[Provided records — start]

(** [s] starts neither with a digit nor with a dot. *)
Definition numberEnds (s : string) : bool :=
  match s with
  | EmptyString => true
  | String c _ => negb (isDigit c) && negb (Ascii.eqb c dot)
  end.

Local Open Scope string_scope.

(** A two-token weighted pool whose second token has a zero balance. *)
Definition emptyBalancePool : Pool :=
  {| pool_address := "0xpool";
     tokensList := ["0xa"; "0xb"];
     tokens := [{| address := "0xa";
                   decimals := Some 18;
                   balance := "1000";
                   weight := Some "1";
                   priceRate := None |};
                {| address := "0xb";
                   decimals := Some 6;
                   balance := "0";
                   weight := Some "1";
                   priceRate := None |}];
     amp := None;
     totalShares := "2000";
     swapFee := "0" |}.

Local Close Scope string_scope.

Local Open Scope string_scope.

(** A two-token weighted pool whose first token has no weight and whose
    second token has no decimals. *)
Definition twoDefectsPool : Pool :=
  {| pool_address := "0xpool";
     tokensList := ["0xa"; "0xb"];
     tokens := [{| address := "0xa";
                   decimals := Some 18;
                   balance := "1000";
                   weight := None;
                   priceRate := None |};
                {| address := "0xb";
                   decimals := None;
                   balance := "1000";
                   weight := Some "1";
                   priceRate := None |}];
     amp := None;
     totalShares := "2000";
     swapFee := "0" |}.

Local Close Scope string_scope.

Local Open Scope string_scope.

(** The pool [phantomPool] with a token list that names the pool's own
    address first, whereas [tokens] holds the pool's token second. *)
Definition misorderedPhantomPool : Pool :=
  {| pool_address := "0xpool";
     tokensList := ["0xpool"; "0xa"; "0xb"];
     tokens := tokens phantomPool;
     amp := Some "100";
     totalShares := "2000";
     swapFee := "0" |}.

Local Close Scope string_scope.

(** * Properties *)

(** ** The [res] monad and BigInt division *)

Lemma bind_Ok {A B : Type} (m : res A) (k : A -> res B) (b : B) :
  bind m k = Ok b -> exists a, m = Ok a /\ k a = Ok b.
Proof. destruct m as [a|e]; simpl; intros H; [eauto | discriminate]. Qed.

Lemma require_true (b : bool) (msg : Errors) :
  b = true -> _require b msg = Ok tt.
Proof. intros ->; reflexivity. Qed.

Lemma require_Ok (b : bool) (msg : Errors) (u : unit) :
  _require b msg = Ok u -> b = true.
Proof. destruct b; [reflexivity | discriminate]. Qed.

(** The overflow test [a == 0 || (a * b) / a == b] always passes on
    unbounded integers. *)
Lemma overflow_check (a b : Z) :
  ((a =? BZERO) || (Z.quot (a * b) a =? b)) = true.
Proof.
  unfold BZERO. destruct (Z.eqb_spec a 0) as [->|Ha]; [reflexivity|].
  simpl. rewrite Z.mul_comm, Z.quot_mul by assumption. apply Z.eqb_refl.
Qed.

Lemma mul_Ok (a b : Z) : SolidityMaths.mul a b = Ok (a * b).
Proof. unfold SolidityMaths.mul. rewrite overflow_check. reflexivity. Qed.

Lemma mulDownFixed_Ok (a b : Z) :
  SolidityMaths.mulDownFixed a b = Ok (Z.quot (a * b) ONE).
Proof. unfold SolidityMaths.mulDownFixed. rewrite overflow_check. reflexivity. Qed.

Lemma mulUpFixed_Ok (a b : Z) :
  SolidityMaths.mulUpFixed a b =
  Ok (if a * b =? 0 then 0 else Z.quot (a * b - 1) ONE + 1).
Proof.
  unfold SolidityMaths.mulUpFixed. rewrite overflow_check. simpl.
  unfold BZERO, BONE. destruct (a * b =? 0); reflexivity.
Qed.

Lemma add_Ok (a b : Z) : SolidityMaths.add a b = Ok (a + b).
Proof.
  unfold SolidityMaths.add.
  replace (((b >=? 0) && (a + b >=? a)) || ((b <? 0) && (a + b <? a)))
    with true; [reflexivity|].
  symmetry. destruct (Z.ltb_spec b 0).
  - replace (a + b <? a) with true by (symmetry; apply Z.ltb_lt; lia).
    apply orb_true_r.
  - replace (b >=? 0) with true by (symmetry; apply Z.geb_le; lia).
    replace (a + b >=? a) with true by (symmetry; apply Z.geb_le; lia).
    reflexivity.
Qed.

(** ** FixedPoint arithmetic *)

(** The closed form of [divUpFixed]. *)
Lemma divUpFixed_outcome (a b : Z) :
  SolidityMaths.divUpFixed a b =
    if b =? 0 then Err (Error ZERO_DIVISION)
    else Ok (if a =? 0 then 0 else Z.quot (a * ONE - 1) b + 1).
Proof.
  pose proof (overflow_check a ONE) as Hchk.
  unfold SolidityMaths.divUpFixed, BZERO, BONE in *.
  destruct (b =? 0); cbn [negb _require bind]; [reflexivity|].
  destruct (a =? 0) eqn:Ha; [reflexivity|].
  cbn [orb] in Hchk. rewrite Hchk. reflexivity.
Qed.

(** C9.  [divUpFixed] has exactly two outcomes: [ZERO_DIVISION] when the
    divisor is zero, and otherwise the rounded-up quotient; the test
    [(a * ONE) / a == ONE] guarding [DIV_INTERNAL] holds for every
    non-zero [a], so that error is never raised. *)
Theorem divUpFixed_never_DIV_INTERNAL (a b : Z) :
  SolidityMaths.divUpFixed a b <> Err (Error DIV_INTERNAL) /\
  (a =? 0) || (Z.quot (a * ONE) a =? ONE) = true /\
  SolidityMaths.divUpFixed a b =
    if b =? 0 then Err (Error ZERO_DIVISION)
    else Ok (if a =? 0 then 0 else Z.quot (a * ONE - 1) b + 1).
Proof.
  split; [|split].
  - rewrite divUpFixed_outcome. destruct (b =? 0); discriminate.
  - apply (overflow_check a ONE).
  - apply divUpFixed_outcome.
Qed.

Lemma divDownFixed_Ok (a b : Z) :
  b <> 0 ->
  SolidityMaths.divDownFixed a b = Ok (if a =? 0 then 0 else Z.quot (a * ONE) b).
Proof.
  intros Hb. unfold SolidityMaths.divDownFixed, BZERO.
  apply Z.eqb_neq in Hb. rewrite Hb. simpl. destruct (a =? 0); reflexivity.
Qed.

[Provided records — finish]

* **Task requirements**
Repeat what the records above say. Use their exact words.

* **Exercise answer**
(** [s] starts neither with a digit nor with a dot. *)
Definition numberEnds (s : string) : bool :=
  match s with
  | EmptyString => true
  | String c _ => negb (isDigit c) && negb (Ascii.eqb c dot)
  end.

Local Open Scope string_scope.

(** A two-token weighted pool whose second token has a zero balance. *)
Definition emptyBalancePool : Pool :=
  {| pool_address := "0xpool";
     tokensList := ["0xa"; "0xb"];
     tokens := [{| address := "0xa";
                   decimals := Some 18;
                   balance := "1000";
                   weight := Some "1";
                   priceRate := None |};
                {| address := "0xb";
                   decimals := Some 6;
                   balance := "0";
                   weight := Some "1";
                   priceRate := None |}];
     amp := None;
     totalShares := "2000";
     swapFee := "0" |}.

Local Close Scope string_scope.

Local Open Scope string_scope.

(** A two-token weighted pool whose first token has no weight and whose
    second token has no decimals. *)
Definition twoDefectsPool : Pool :=
  {| pool_address := "0xpool";
     tokensList := ["0xa"; "0xb"];
     tokens := [{| address := "0xa";
                   decimals := Some 18;
                   balance := "1000";
                   weight := None;
                   priceRate := None |};
                {| address := "0xb";
                   decimals := None;
                   balance := "1000";
                   weight := Some "1";
                   priceRate := None |}];
     amp := None;
     totalShares := "2000";
     swapFee := "0" |}.

Local Close Scope string_scope.

Local Open Scope string_scope.

(** The pool [phantomPool] with a token list that names the pool's own
    address first, whereas [tokens] holds the pool's token second. *)
Definition misorderedPhantomPool : Pool :=
  {| pool_address := "0xpool";
     tokensList := ["0xpool"; "0xa"; "0xb"];
     tokens := tokens phantomPool;
     amp := Some "100";
     totalShares := "2000";
     swapFee := "0" |}.

Local Close Scope string_scope.

(** * Properties *)

(** ** The [res] monad and BigInt division *)

Lemma bind_Ok {A B : Type} (m : res A) (k : A -> res B) (b : B) :
  bind m k = Ok b -> exists a, m = Ok a /\ k a = Ok b.
Proof. destruct m as [a|e]; simpl; intros H; [eauto | discriminate]. Qed.

Lemma require_true (b : bool) (msg : Errors) :
  b = true -> _require b msg = Ok tt.
Proof. intros ->; reflexivity. Qed.

Lemma require_Ok (b : bool) (msg : Errors) (u : unit) :
  _require b msg = Ok u -> b = true.
Proof. destruct b; [reflexivity | discriminate]. Qed.

(** The overflow test [a == 0 || (a * b) / a == b] always passes on
    unbounded integers. *)
Lemma overflow_check (a b : Z) :
  ((a =? BZERO) || (Z.quot (a * b) a =? b)) = true.
Proof.
  unfold BZERO. destruct (Z.eqb_spec a 0) as [->|Ha]; [reflexivity|].
  simpl. rewrite Z.mul_comm, Z.quot_mul by assumption. apply Z.eqb_refl.
Qed.

Lemma mul_Ok (a b : Z) : SolidityMaths.mul a b = Ok (a * b).
Proof. unfold SolidityMaths.mul. rewrite overflow_check. reflexivity. Qed.

Lemma mulDownFixed_Ok (a b : Z) :
  SolidityMaths.mulDownFixed a b = Ok (Z.quot (a * b) ONE).
Proof. unfold SolidityMaths.mulDownFixed. rewrite overflow_check. reflexivity. Qed.

Lemma mulUpFixed_Ok (a b : Z) :
  SolidityMaths.mulUpFixed a b =
  Ok (if a * b =? 0 then 0 else Z.quot (a * b - 1) ONE + 1).
Proof.
  unfold SolidityMaths.mulUpFixed. rewrite overflow_check. simpl.
  unfold BZERO, BONE. destruct (a * b =? 0); reflexivity.
Qed.

Lemma add_Ok (a b : Z) : SolidityMaths.add a b = Ok (a + b).
Proof.
  unfold SolidityMaths.add.
  replace (((b >=? 0) && (a + b >=? a)) || ((b <? 0) && (a + b <? a)))
    with true; [reflexivity|].
  symmetry. destruct (Z.ltb_spec b 0).
  - replace (a + b <? a) with true by (symmetry; apply Z.ltb_lt; lia).
    apply orb_true_r.
  - replace (b >=? 0) with true by (symmetry; apply Z.geb_le; lia).
    replace (a + b >=? a) with true by (symmetry; apply Z.geb_le; lia).
    reflexivity.
Qed.

(** ** FixedPoint arithmetic *)

(** The closed form of [divUpFixed]. *)
Lemma divUpFixed_outcome (a b : Z) :
  SolidityMaths.divUpFixed a b =
    if b =? 0 then Err (Error ZERO_DIVISION)
    else Ok (if a =? 0 then 0 else Z.quot (a * ONE - 1) b + 1).
Proof.
  pose proof (overflow_check a ONE) as Hchk.
  unfold SolidityMaths.divUpFixed, BZERO, BONE in *.
  destruct (b =? 0); cbn [negb _require bind]; [reflexivity|].
  destruct (a =? 0) eqn:Ha; [reflexivity|].
  cbn [orb] in Hchk. rewrite Hchk. reflexivity.
Qed.

(** C9.  [divUpFixed] has exactly two outcomes: [ZERO_DIVISION] when the
    divisor is zero, and otherwise the rounded-up quotient; the test
    [(a * ONE) / a == ONE] guarding [DIV_INTERNAL] holds for every
    non-zero [a], so that error is never raised. *)
Theorem divUpFixed_never_DIV_INTERNAL (a b : Z) :
  SolidityMaths.divUpFixed a b <> Err (Error DIV_INTERNAL) /\
  (a =? 0) || (Z.quot (a * ONE) a =? ONE) = true /\
  SolidityMaths.divUpFixed a b =
    if b =? 0 then Err (Error ZERO_DIVISION)
    else Ok (if a =? 0 then 0 else Z.quot (a * ONE - 1) b + 1).
Proof.
  split; [|split].
  - rewrite divUpFixed_outcome. destruct (b =? 0); discriminate.
  - apply (overflow_check a ONE).
  - apply divUpFixed_outcome.
Qed.

Lemma divDownFixed_Ok (a b : Z) :
  b <> 0 ->
  SolidityMaths.divDownFixed a b = Ok (if a =? 0 then 0 else Z.quot (a * ONE) b).
Proof.
  intros Hb. unfold SolidityMaths.divDownFixed, BZERO.
  apply Z.eqb_neq in Hb. rewrite Hb. simpl. destruct (a =? 0); reflexivity.
Qed.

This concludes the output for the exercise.